Dataset entries

(* ===== verification/MimeFaults.v ===== *)
(** * MimeFaults: where the MIME parser loses data, depends on its buffers or throws

    Each theorem runs the definitions of MimeHeaders.v and MimeParser.v on a short
    message.  The parser of a message is used with a decoder of character sets that
    takes bytes as they are; none of the faults depends on it. *)

From S2P Require Import Prelude Effects MimeUtils MimeHeaders MimeParser MimeText MimeFuel MimeTree MimeStream.

(** The data a part gets, and whether the parser returns. *)
Definition delivered_to (o : MimeOptions) (n : jsstr) (buffers : list jsstr) : jsstr * bool :=
  let '(es, r) := parsed (H := latin1) o buffers in
  (flat_map (λ e, match e with DeliverPartData m (Str s) => if m ==s n then s else [] | _ => [] end) es,
   bool_decide (r = Some tt)).

Definition decoding : MimeOptions := mkMimeOptions [] (js "decode") (js "binarystring") true [] false true.

Definition unterminated : jsstr :=
  lines [js "Content-Type: multipart/mixed; boundary=b"; []; js "--b"; []; js "hello"] ++ js "world".

(** A multipart that ends without its closing delimiter in the middle of a line loses
    that line. *)
Theorem unterminated_loses_line :
  delivered_to defaultMimeOptions (js "1") [unterminated] = (js "hello" ++ CRLF, true) ∧
  delivered_to defaultMimeOptions (js "1") [unterminated ++ CRLF] = (js "hello" ++ CRLF ++ js "world" ++ CRLF, true).
Proof. by vm_compute. Qed.

Definition before_delimiter : jsstr :=
  lines [js "Content-Type: multipart/mixed; boundary=b"; []; js "--b"; []; js "hello"].

(** A buffer that is the CR of an empty line is not held back, and what the part gets
    depends on it. *)
Theorem lone_CR_delivered :
  delivered_to defaultMimeOptions (js "1") [before_delimiter; [CR]; [LF] ++ lines [js "--b--"]]
    = (js "hello" ++ CRLF ++ [CR], true) ∧
  delivered_to defaultMimeOptions (js "1") [before_delimiter; CRLF ++ lines [js "--b--"]] = (js "hello" ++ CRLF, true) ∧
  delivered_to defaultMimeOptions [] [[CR]; [LF] ++ js "text"] = ([LF] ++ js "text", true) ∧
  delivered_to defaultMimeOptions [] [CRLF ++ js "text"] = (js "text", true).
Proof. by vm_compute. Qed.

Definition base64_part : jsstr := lines [js "Content-Transfer-Encoding: base64"; []; js "QQ=="].

(** Base64 with padding inside is decoded otherwise when the buffers are cut behind
    the padding. *)
Theorem base64_depends_on_buffers :
  delivered_to decoding [] [base64_part; lines [js "QUJD"]] = (js "AABC", true) ∧
  delivered_to decoding [] [base64_part ++ lines [js "QUJD"]] ≠ (js "AABC", true).
Proof. split; by vm_compute. Qed.

(** A transfer encoding whose name every object has as a property is taken for a
    decoder: of the one two characters are left, and the call of the other throws. *)
Theorem inherited_decoder :
  let part name := [lines [js "Content-Transfer-Encoding: " ++ name; []; js "text"]] in
  delivered_to decoding [] (part (js "constructor")) = (js "te", true) ∧
  delivered_to decoding [] (part (js "__proto__")) = ([], false) ∧
  delivered_to decoding [] (part (js "other")) = (js "text" ++ CRLF, true).
Proof. by vm_compute. Qed.

(** An encoded word whose base64 is one character and padding throws. *)
Theorem encoded_word_throws :
  decodeRFC2047Words (H := latin1) (js "=?UTF-8?B?A===?=") = None ∧
  decodeRFC2047Words (H := latin1) (js "=?UTF-8?B?QQ==?=") = Some (js "A").
Proof. by vm_compute. Qed.

(** An encoded word behind [=?] is cut by the length of the word, not where it is. *)
Theorem word_behind_other_text :
  (map (λ t, match t with Token s => s | _ => [] end)) <$>
    getHeaderTokens (H := latin1) (js "=?x =?UTF-8?Q?abcdefg?= zz") [] (mkTokenOpts true true true true)
  = Some [js "=?x =?UTF-8?Q?abcdef"; js "g?="; js "zz"].
Proof. by vm_compute. Qed.
Lemma quotable_escape s :
  quotable s → rfc2047 opts = true → ascii_text (escape s) = true ∧ (61 ∉ escape s) ∧ forallb wsp (escape s) = false.
Proof.
  intros [_ Hr] Er. destruct (Hr Er) as (Ha & Hw & Hb). split_and!; [| |by apply escape_wsp].
  - unfold ascii_text in *. rewrite forallb_forall in *. setoid_rewrite <- list_elem_of_In.
    setoid_rewrite <- list_elem_of_In in Ha. apply Forall_forall. apply escape_forall; [done|]. by apply Forall_forall.
  - intros Hin. assert (Forall (λ c, c ≠ 61) (escape s)) as Hf.
    { apply escape_forall; [done|]. apply Forall_forall. by intros c Hc ->. }
    rewrite Forall_forall in Hf. by apply (Hf 61).
Qed.

(** A quoted string is one token, its text. *)
Lemma lex_quoted_string s st rest :
  qstring opts = true → QUOTE ∉ delimiters → outside st → quotable s →
  lex (QUOTE :: escape s ++ QUOTE :: rest) st
  = lex rest (mkLexer (lx_tokens (lex_close st) ++ [Token s]) None false false).
Proof.
  intros Hqs Hd [Hq Hk] Hs. destruct st as [toks open quoted skip]. cbn in Hq, Hk. subst.
  pose proof (quotable_escape s Hs) as Hr. destruct Hs as [Hl _]. cbn [lex].
  assert (lex_step QUOTE (mkLexer toks open false false)
    = Some (mkLexer (lx_tokens (lex_close (mkLexer toks open false false))) (Some [QUOTE]) true false)) as ->.
  { unfold lex_step. rewrite andb_false_r. rewrite bool_decide_eq_false_2, Hqs by done. done. }
  cbn [mbind option_bind]. rewrite lex_in_quotes. cbn [lex].
  assert (∀ ts, lex_step QUOTE (mkLexer ts (Some ([QUOTE] ++ escape s)) true false)
    = Some (mkLexer (ts ++ [Token s]) None false false)) as ->; [|done].
  intros ts. unfold lex_step. change (QUOTE =? BACKSLASH) with false. rewrite Z.eqb_refl.
  cbn [from_option id app]. change (drop 1 (QUOTE :: escape s)) with (escape s).
  unfold quoted_text, without_words, newToken. destruct (rfc2047 opts); cbn [andb].
  - destruct (Hr eq_refl) as (-> & Hw & ->). rewrite bool_decide_eq_true_2 by done. cbn [negb andb].
    by rewrite unescape_escape.
  - by rewrite unescape_escape.
Qed.
End Lexer.
Lemma padTo2Digits_digits n :
  0 <= n < 100 → padTo2Digits n ≠ [] ∧ Forall (λ c, is_digit c = true) (padTo2Digits n) ∧
                 digits_val (padTo2Digits n) = n.
Proof.
  intros Hn. rewrite padTo2Digits_spec by done. split; [done|]. split.
  - pose proof (Z.div_mod n 10). pose proof (Z.mod_pos_bound n 10). repeat constructor; apply digit_range; lia.
  - unfold digits_val. cbn. pose proof (Z.div_mod n 10). lia.
Qed.

Lemma parse_int_pad n : 0 <= n < 100 → parse_int (padTo2Digits n) = Some n.
Proof. intros Hn. destruct (padTo2Digits_digits n Hn) as (H1 & H2 & H3). rewrite parse_int_digits; congruence. Qed.

(** The offset as it is written. *)
Definition offset_text (tz : Z) : jsstr :=
  (if 0 <? tz then js "-" else js "+") ++ padTo2Digits (Z.abs (Z.quot tz 60)) ++ padTo2Digits (Z.abs tz mod 60).

Lemma zone_unnamed z : head z = Some 43 ∨ head z = Some 45 → mget KNOWN_TIMEZONES z = None.
Proof.
  intros Hz. apply mget_None. intros Hin.
  assert (Forall (λ z, head z ≠ Some 43 ∧ head z ≠ Some 45) KNOWN_TIMEZONES.*1) as Hall.
  { by apply (bool_decide_unpack (Forall _ _)); vm_compute. }
  rewrite Forall_forall in Hall. destruct (Hall z Hin), Hz; done.
Qed.

Lemma offset_read tz : Z.abs tz < 6000 → tzOffsetInMin (Some (offset_text tz)) = - tz.
Proof.
  intros Htz. unfold offset_text. assert (Hh : Z.abs (Z.quot tz 60) = Z.abs tz / 60).
  { lia. }
  pose proof (Z.mod_pos_bound (Z.abs tz) 60) as Hm. pose proof (Z.div_mod (Z.abs tz) 60) as Hdm.
  assert (0 <= Z.abs tz / 60 < 100) as Hh2 by (split; [apply Z.div_pos|apply Z.div_lt_upper_bound]; lia).
  rewrite Hh. destruct (padTo2Digits_digits (Z.abs tz / 60) Hh2) as (_ & Hd1 & Hv1).
  destruct (padTo2Digits_digits (Z.abs tz mod 60)) as (_ & Hd2 & Hv2); [lia|].
  rewrite (padTo2Digits_spec (Z.abs tz / 60)), (padTo2Digits_spec (Z.abs tz mod 60)) in * by lia.
  set (a := 48 + Z.abs tz / 60 / 10) in *. set (b := 48 + (Z.abs tz / 60) mod 10) in *.
  set (c := 48 + Z.abs tz mod 60 / 10) in *. set (d := 48 + (Z.abs tz mod 60) mod 10) in *. unfold tzOffsetInMin.
  assert (forallb is_digit [a; b; c; d] = true) as Hall.
  { rewrite !Forall_cons in Hd1, Hd2. destruct Hd1 as (Ea & Eb & _), Hd2 as (Ec & Ed & _).
    cbn [forallb]. by rewrite Ea, Eb, Ec, Ed. }
  destruct (Z.ltb_spec 0 tz).
  - change (js "-" ++ [a; b] ++ [c; d]) with [45; a; b; c; d].
    rewrite zone_unnamed by (cbn; auto). cbn [default from_option]. unfold zone_minutes.
    rewrite Hall, Hv1, Hv2, bool_decide_eq_true_2 by (cbn; set_solver). cbn -[Z.mul Z.add Z.abs Z.div Z.modulo Z.opp]. lia.
  - change (js "+" ++ [a; b] ++ [c; d]) with [43; a; b; c; d].
    rewrite zone_unnamed by (cbn; auto). cbn [default from_option]. unfold zone_minutes.
    rewrite Hall, Hv1, Hv2, bool_decide_eq_true_2 by (cbn; set_solver). cbn -[Z.mul Z.add Z.abs Z.div Z.modulo Z.opp]. lia.
Qed.

(** The names are words, and the month is found. *)
Definition date_plain (s : jsstr) : Prop := Forall (λ c, plain (js ",:") date_opts c = true) s ∧ s ≠ [] ∧ BACKSLASH ∉ s.

Lemma digits_plain s : s ≠ [] → Forall (λ c, is_digit c = true) s → date_plain s.
Proof.
  intros Hne Hs. assert (Hc : ∀ c, is_digit c = true → plain (js ",:") date_opts c = true ∧ c ≠ BACKSLASH).
  { intros c Hc%digit_range. assert (plain (js ",:") date_opts c = true) as H.
    { pose proof (below_forall (λ c, negb (is_digit c) || plain (js ",:") date_opts c) 58) as Hb.
      specialize (Hb ltac:(by vm_compute) c ltac:(lia)). cbn beta in Hb. by rewrite (proj2 (digit_range c)) in Hb by lia. }
    split; [done|]. unfold BACKSLASH. lia. }
  split_and!; [|done|]; [|intros Hin]; rewrite ?Forall_forall in *; [intros c Hin|]; apply Hs, Hc in Hin; by destruct Hin.
Qed.

Lemma month_name m :
  0 <= m < 12 → date_plain (nth (Z.to_nat m) MONTH_NAMES []) ∧
                index_of (slice (nth (Z.to_nat m) MONTH_NAMES []) 0 3) MONTH_NAMES = Some m.
Proof.
  intros Hm. apply (below_forall (λ m, bool_decide (date_plain (nth (Z.to_nat m) MONTH_NAMES []) ∧
    index_of (slice (nth (Z.to_nat m) MONTH_NAMES []) 0 3) MONTH_NAMES = Some m)) 12) in Hm;
    [by apply bool_decide_eq_true in Hm|by vm_compute].
Qed.

Lemma day_name d : 0 <= d < 7 → date_plain (nth (Z.to_nat d) kDaysOfWeek []).
Proof.
  intros Hd. apply (below_forall (λ d, bool_decide (date_plain (nth (Z.to_nat d) kDaysOfWeek []))) 7) in Hd;
    [by apply bool_decide_eq_true in Hd|by vm_compute].
Qed.

Lemma num_plain n : 0 <= n → date_plain (num_str n).
Proof. intros Hn. destruct (num_str_spec n Hn) as (? & ? & _). by apply digits_plain. Qed.

Lemma pad_plain n : 0 <= n < 100 → date_plain (padTo2Digits n).
Proof. intros Hn. destruct (padTo2Digits_digits n Hn) as (? & ? & _). by apply digits_plain. Qed.

Lemma date_plain_app s t : date_plain s → date_plain t → date_plain (s ++ t).
Proof.
  intros (? & ? & ?) (? & ? & ?). split_and!; [by apply Forall_app|by destruct s|set_solver].
Qed.

Lemma offset_plain tz : Z.abs tz < 6000 → date_plain (offset_text tz).
Proof.
  intros Hz. unfold offset_text. apply date_plain_app.
  - by destruct (0 <? tz); apply (bool_decide_unpack (date_plain _)); vm_compute.
  - apply date_plain_app; apply pad_plain; lia.
Qed.

Lemma newToken_plain s : date_plain s → newToken s = Token s.
Proof. intros (_ & _ & Hs). unfold newToken. by rewrite unescape_plain. Qed.

Section Roundtrip.
Context {D : Type} `{TextDecoder D}.

(** The tokens of the text. *)
Lemma date_tokens dow dom mon year h m s off :
  date_plain dow → date_plain dom → date_plain mon → date_plain year → date_plain h → date_plain m →
  date_plain s → date_plain off →
  getHeaderTokens (join (js " ") [dow ++ js ","; dom; mon; year; h ++ js ":" ++ m ++ js ":" ++ s; off])
    (js ",:") date_opts
  = Some [Token dow; Delim 44; Token dom; Token mon; Token year; Token h; Delim 58; Token m; Delim 58; Token s; Token off].
Proof.
  intros Hdow Hdom Hmon Hyear Hh Hm Hs Hoff.
  assert (Hword : ∀ w toks rest, date_plain w →
    lex (js ",:") date_opts (w ++ SP :: rest) (mkLexer toks None false false)
    = lex (js ",:") date_opts rest (mkLexer (toks ++ [Token w]) None false false)).
  { intros w toks rest Hw. rewrite lex_word_blank by apply Hw. by rewrite newToken_plain. }
  assert (Hdel : ∀ w c toks rest, date_plain w → c = 44 ∨ c = 58 →
    lex (js ",:") date_opts (w ++ c :: rest) (mkLexer toks None false false)
    = lex (js ",:") date_opts rest (mkLexer (toks ++ [Token w; Delim c]) None false false)).
  { intros w c toks rest Hw Hc. destruct Hc as [-> | ->]; rewrite lex_word_delimiter;
      try apply Hw; try done; try (by rewrite newToken_plain); cbn; set_solver. }
  rewrite (getHeaderTokens_lex _ _ _ (mkLexer [Token dow; Delim 44; Token dom; Token mon; Token year; Token h;
    Delim 58; Token m; Delim 58; Token s] (Some off) false false)).
  2: { cbn [join]. rewrite <- !(assoc_L (++)). cbn [app]. unfold new_lexer.
       rewrite Hdel, lex_gap, !Hword, !Hdel, Hword by auto.
       by rewrite lex_word by apply Hoff. }
  unfold lex_end. cbn. by rewrite newToken_plain.
Qed.

(** What [addDate] writes, [parseDateHeader] reads: the time, to the second, or to the
    minute for a sanitized date. *)
Theorem date_roundtrip `{TimeZone} sanitizeDate t text :
  Z.abs (getTimezoneOffset t) < 6000 →
  date_text sanitizeDate (Some t) = Some text →
  parseDateHeader text = Some (Some (written_time sanitizeDate t)).
Proof.
  intros Htz Htext.
  assert (∃ l tz s, dayTime l tz s = Some text ∧ Z.abs tz < 6000 ∧ 0 <= s < 60 ∧
    l - l mod 60000 + s * 1000 + tz * 60000 = written_time sanitizeDate t) as (l & tz & s & Hday & Hz & Hs & <-).
  { unfold date_text in Htext. cbn [mbind option_bind] in Htext. unfold written_time, local_time in *.
    destruct sanitizeDate; eexists _, _, _; (split; [exact Htext|]); unfold time_seconds; lia. }
  clear Htext Htz. unfold dayTime in Hday.
  destruct (Z.ltb_spec (time_year l) 1900), (Z.ltb_spec 9999 (time_year l)); cbn [orb] in Hday; try done.
  apply (inj Some) in Hday as <-.
  assert (Hh : 0 <= time_hours l < 100) by (unfold time_hours; lia).
  assert (Hmi : 0 <= time_minutes l < 100) by (unfold time_minutes; lia).
  pose proof (date_range l) as Hd. pose proof (month_of_yday_range (leap_year (time_year l)) (time_yday l)) as Hmo.
  change (month_of_yday _ _) with (time_month l) in Hmo. destruct (month_name _ Hmo) as [Hmo1 Hmo2].
  unfold parseDateHeader. fold (offset_text tz). rewrite date_tokens; try apply num_plain; try apply pad_plain; try done; try lia.
  2: { apply day_name. unfold time_weekday. lia. }
  2: { by apply offset_plain. }
  cbn [fmap option_fmap option_map map token_string date_of_tokens head].
  rewrite !parse_int_num, !parse_int_pad, Hmo2, offset_read by lia. f_equal.
  assert (full_year (Some (time_year l)) = Some (time_year l)) as ->.
  { unfold full_year. cbn [mbind option_bind]. by rewrite (proj2 (Z.ltb_ge (time_year l) 100)) by lia. }
  rewrite Date_UTC_fields by lia.
  replace (l - l mod 60000 + s * 1000) with (l + (s * 1000 - l mod 60000)) by lia.
  rewrite year_clip by lia. cbn [nsub new_Date mbind option_bind].
  replace (l + (s * 1000 - l mod 60000) - - tz * 60 * 1000)
    with (l + (s * 1000 - l mod 60000 + tz * 60000)) by lia.
  rewrite year_clip by lia. f_equal. lia.
Qed.
End Roundtrip.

> **Task to carry out**
Write out exactly the lines above from the line with "c :: rest) (mkLexer toks None false false)" through the line with "apply day_name. unfold", both of them included, and leave out all other lines.

> **Your solution**
    lex (js ",:") date_opts (w ++ c :: rest) (mkLexer toks None false false)
    = lex (js ",:") date_opts rest (mkLexer (toks ++ [Token w; Delim c]) None false false)).
  { intros w c toks rest Hw Hc. destruct Hc as [-> | ->]; rewrite lex_word_delimiter;
      try apply Hw; try done; try (by rewrite newToken_plain); cbn; set_solver. }
  rewrite (getHeaderTokens_lex _ _ _ (mkLexer [Token dow; Delim 44; Token dom; Token mon; Token year; Token h;
    Delim 58; Token m; Delim 58; Token s] (Some off) false false)).
  2: { cbn [join]. rewrite <- !(assoc_L (++)). cbn [app]. unfold new_lexer.
       rewrite Hdel, lex_gap, !Hword, !Hdel, Hword by auto.
       by rewrite lex_word by apply Hoff. }
  unfold lex_end. cbn. by rewrite newToken_plain.
Qed.

(** What [addDate] writes, [parseDateHeader] reads: the time, to the second, or to the
    minute for a sanitized date. *)
Theorem date_roundtrip `{TimeZone} sanitizeDate t text :
  Z.abs (getTimezoneOffset t) < 6000 →
  date_text sanitizeDate (Some t) = Some text →
  parseDateHeader text = Some (Some (written_time sanitizeDate t)).
Proof.
  intros Htz Htext.
  assert (∃ l tz s, dayTime l tz s = Some text ∧ Z.abs tz < 6000 ∧ 0 <= s < 60 ∧
    l - l mod 60000 + s * 1000 + tz * 60000 = written_time sanitizeDate t) as (l & tz & s & Hday & Hz & Hs & <-).
  { unfold date_text in Htext. cbn [mbind option_bind] in Htext. unfold written_time, local_time in *.
    destruct sanitizeDate; eexists _, _, _; (split; [exact Htext|]); unfold time_seconds; lia. }
  clear Htext Htz. unfold dayTime in Hday.
  destruct (Z.ltb_spec (time_year l) 1900), (Z.ltb_spec 9999 (time_year l)); cbn [orb] in Hday; try done.
  apply (inj Some) in Hday as <-.
  assert (Hh : 0 <= time_hours l < 100) by (unfold time_hours; lia).
  assert (Hmi : 0 <= time_minutes l < 100) by (unfold time_minutes; lia).
  pose proof (date_range l) as Hd. pose proof (month_of_yday_range (leap_year (time_year l)) (time_yday l)) as Hmo.
  change (month_of_yday _ _) with (time_month l) in Hmo. destruct (month_name _ Hmo) as [Hmo1 Hmo2].
  unfold parseDateHeader. fold (offset_text tz). rewrite date_tokens; try apply num_plain; try apply pad_plain; try done; try lia.
  2: { apply day_name. unfold time_weekday. lia. }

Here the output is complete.